» How to complete this task
Word for word, set down the entries that follow.

» Records for the task
(* ===== verification/UserProps.v ===== *)
(** * UserProps: what accounts guarantee

    Usernames and e-mail addresses are unique up to letter case and never mix,
    so that an identifier at sign-in names at most one account; what was
    registered can sign in. *)

From S2P Require Import Prelude Text Json Errors Regex Validation TimeUtil Models Dto Database.
From S2P Require Import Samples Users Tokens Sessions.
Open Scope string_scope.
Open Scope Z_scope.

(** ** Usernames and addresses do not mix *)

Definition not_at (c : ascii) : bool := negb (Ascii.eqb c "@").
Definition no_at (s : string) : bool := all_of not_at s.

Lemma no_at_LOWER s : no_at (LOWER s) = no_at s.
Proof.
  unfold no_at, LOWER. induction s as [|c s IH]; simpl; [done|]. rewrite IH. f_equal.
  apply Bool.eqb_prop. revert c. apply forall_bytes_spec. by vm_compute.
Qed.

Lemma username_no_at u : validate_username u = Ok () → no_at u = true.
Proof.
  intros H. apply validate_username_ok in H as (_ & H & _). revert H. apply all_of_impl.
  intros c. assert (negb (is_valid_username_char c) || not_at c = true) as E.
  { revert c. apply forall_bytes_spec. by vm_compute. }
  intros Hc. by rewrite Hc in E.
Qed.

Lemma email_at e : validate_email e = Ok () → no_at e = false.
Proof.
  unfold validate_email. destruct (_ || _); [done|]. destruct (regex_match _ _) eqn:E; [|done].
  intros _. apply regex_match_spec in E. unfold kEmailPattern in E.
  apply matches_seq in E as (l & s & -> & _ & (a & t & -> & Ha & _)%matches_seq).
  apply matches_lit in Ha as ->. unfold no_at. rewrite !all_of_app. simpl. by rewrite andb_false_r.
Qed.

(** ** The invariant of the users table *)

Definition accounts_ok : assertion := λ d s,
  (∀ i j r r', users d !! i = Some r → users d !! j = Some r' →
     LOWER (UserRow.username r) = LOWER (UserRow.username r') → i = j) ∧
  (∀ i j r r', users d !! i = Some r → users d !! j = Some r' →
     LOWER (UserRow.email r) = LOWER (UserRow.email r') → i = j) ∧
  (∀ i r, users d !! i = Some r →
     no_at (UserRow.username r) = true ∧ no_at (UserRow.email r) = false) ∧
  (∀ i r, users d !! i = Some r → i < s SUsers).

Lemma accounts_mono d s s' : accounts_ok d s → (∀ q, s q <= s' q) → accounts_ok d s'.
Proof.
  intros (?&?&?&Hs) Hle. split_and!; try done. intros i r Hr. specialize (Hs i r Hr).
  specialize (Hle SUsers). lia.
Qed.

(** Sign-in names at most one account. *)
Lemma identifier_unique d s ident i j r r' :
  accounts_ok d s → users d !! i = Some r → users d !! j = Some r' →
  let P r := PgUserRepository.has_username ident r || PgUserRepository.has_email ident r in
  P r = true → P r' = true → i = j.
Proof.
  intros (Hun & Hem & Hat & _) Hi Hj. cbn zeta.
  unfold PgUserRepository.has_username, PgUserRepository.has_email.
  rewrite !orb_true_iff, !String.eqb_eq. destruct (Hat i r Hi) as [Hu1 He1], (Hat j r' Hj) as [Hu2 He2].
  assert (∀ a b, LOWER a = LOWER b → no_at a = no_at b) as Hlow.
  { intros a b Hab. by rewrite <- no_at_LOWER, Hab, no_at_LOWER. }
  intros [H1|H1] [H2|H2].
  - apply (Hun i j r r'); congruence.
  - rewrite <- H2 in H1. apply Hlow in H1. congruence.
  - rewrite <- H2 in H1. apply Hlow in H1. congruence.
  - apply (Hem i j r r'); congruence.
Qed.

Section Accounts.
Context `{ViolationText}.

(** What a successful insert did. *)
Lemma user_create_ok input w u w' :
  PgUserRepository.create input w = (Ok u, w') →
  ∃ id row, u = PgUserRepository.map_row (id, row) ∧ id = seqs w SUsers ∧
    any_row (PgUserRepository.has_username (PgUserRepository.nu_username input)) (users (db w)) = false ∧
    any_row (PgUserRepository.has_email (PgUserRepository.nu_email input)) (users (db w)) = false ∧
    UserRow.username row = PgUserRepository.nu_username input ∧
    UserRow.email row = PgUserRepository.nu_email input ∧
    UserRow.password_hash row = PgUserRepository.nu_password_hash input ∧
    db w' = set_users (<[id := row]> (users (db w))) (db w) ∧
    seqs w' = (λ q, if decide (q = SUsers) then id + 1 else seqs w q).
Proof.
  intros R. apply with_transaction_ok in R as (w1 & (Hd & Hq & Hn & _) & R). run_txn R.
  rewrite Hd, Hq in *. do 2 eexists. repeat split; done.
Qed.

» The completed task
(* ===== verification/UserProps.v ===== *)
(** * UserProps: what accounts guarantee

    Usernames and e-mail addresses are unique up to letter case and never mix,
    so that an identifier at sign-in names at most one account; what was
    registered can sign in. *)

From S2P Require Import Prelude Text Json Errors Regex Validation TimeUtil Models Dto Database.
From S2P Require Import Samples Users Tokens Sessions.
Open Scope string_scope.
Open Scope Z_scope.

(** ** Usernames and addresses do not mix *)

Definition not_at (c : ascii) : bool := negb (Ascii.eqb c "@").
Definition no_at (s : string) : bool := all_of not_at s.

Lemma no_at_LOWER s : no_at (LOWER s) = no_at s.
Proof.
  unfold no_at, LOWER. induction s as [|c s IH]; simpl; [done|]. rewrite IH. f_equal.
  apply Bool.eqb_prop. revert c. apply forall_bytes_spec. by vm_compute.
Qed.

Lemma username_no_at u : validate_username u = Ok () → no_at u = true.
Proof.
  intros H. apply validate_username_ok in H as (_ & H & _). revert H. apply all_of_impl.
  intros c. assert (negb (is_valid_username_char c) || not_at c = true) as E.
  { revert c. apply forall_bytes_spec. by vm_compute. }
  intros Hc. by rewrite Hc in E.
Qed.

Lemma email_at e : validate_email e = Ok () → no_at e = false.
Proof.
  unfold validate_email. destruct (_ || _); [done|]. destruct (regex_match _ _) eqn:E; [|done].
  intros _. apply regex_match_spec in E. unfold kEmailPattern in E.
  apply matches_seq in E as (l & s & -> & _ & (a & t & -> & Ha & _)%matches_seq).
  apply matches_lit in Ha as ->. unfold no_at. rewrite !all_of_app. simpl. by rewrite andb_false_r.
Qed.

(** ** The invariant of the users table *)

Definition accounts_ok : assertion := λ d s,
  (∀ i j r r', users d !! i = Some r → users d !! j = Some r' →
     LOWER (UserRow.username r) = LOWER (UserRow.username r') → i = j) ∧
  (∀ i j r r', users d !! i = Some r → users d !! j = Some r' →
     LOWER (UserRow.email r) = LOWER (UserRow.email r') → i = j) ∧
  (∀ i r, users d !! i = Some r →
     no_at (UserRow.username r) = true ∧ no_at (UserRow.email r) = false) ∧
  (∀ i r, users d !! i = Some r → i < s SUsers).

Lemma accounts_mono d s s' : accounts_ok d s → (∀ q, s q <= s' q) → accounts_ok d s'.
Proof.
  intros (?&?&?&Hs) Hle. split_and!; try done. intros i r Hr. specialize (Hs i r Hr).
  specialize (Hle SUsers). lia.
Qed.

(** Sign-in names at most one account. *)
Lemma identifier_unique d s ident i j r r' :
  accounts_ok d s → users d !! i = Some r → users d !! j = Some r' →
  let P r := PgUserRepository.has_username ident r || PgUserRepository.has_email ident r in
  P r = true → P r' = true → i = j.
Proof.
  intros (Hun & Hem & Hat & _) Hi Hj. cbn zeta.
  unfold PgUserRepository.has_username, PgUserRepository.has_email.
  rewrite !orb_true_iff, !String.eqb_eq. destruct (Hat i r Hi) as [Hu1 He1], (Hat j r' Hj) as [Hu2 He2].
  assert (∀ a b, LOWER a = LOWER b → no_at a = no_at b) as Hlow.
  { intros a b Hab. by rewrite <- no_at_LOWER, Hab, no_at_LOWER. }
  intros [H1|H1] [H2|H2].
  - apply (Hun i j r r'); congruence.
  - rewrite <- H2 in H1. apply Hlow in H1. congruence.
  - rewrite <- H2 in H1. apply Hlow in H1. congruence.
  - apply (Hem i j r r'); congruence.
Qed.

Section Accounts.
Context `{ViolationText}.

(** What a successful insert did. *)
Lemma user_create_ok input w u w' :
  PgUserRepository.create input w = (Ok u, w') →
  ∃ id row, u = PgUserRepository.map_row (id, row) ∧ id = seqs w SUsers ∧
    any_row (PgUserRepository.has_username (PgUserRepository.nu_username input)) (users (db w)) = false ∧
    any_row (PgUserRepository.has_email (PgUserRepository.nu_email input)) (users (db w)) = false ∧
    UserRow.username row = PgUserRepository.nu_username input ∧
    UserRow.email row = PgUserRepository.nu_email input ∧
    UserRow.password_hash row = PgUserRepository.nu_password_hash input ∧
    db w' = set_users (<[id := row]> (users (db w))) (db w) ∧
    seqs w' = (λ q, if decide (q = SUsers) then id + 1 else seqs w q).
Proof.
  intros R. apply with_transaction_ok in R as (w1 & (Hd & Hq & Hn & _) & R). run_txn R.
  rewrite Hd, Hq in *. do 2 eexists. repeat split; done.
Qed.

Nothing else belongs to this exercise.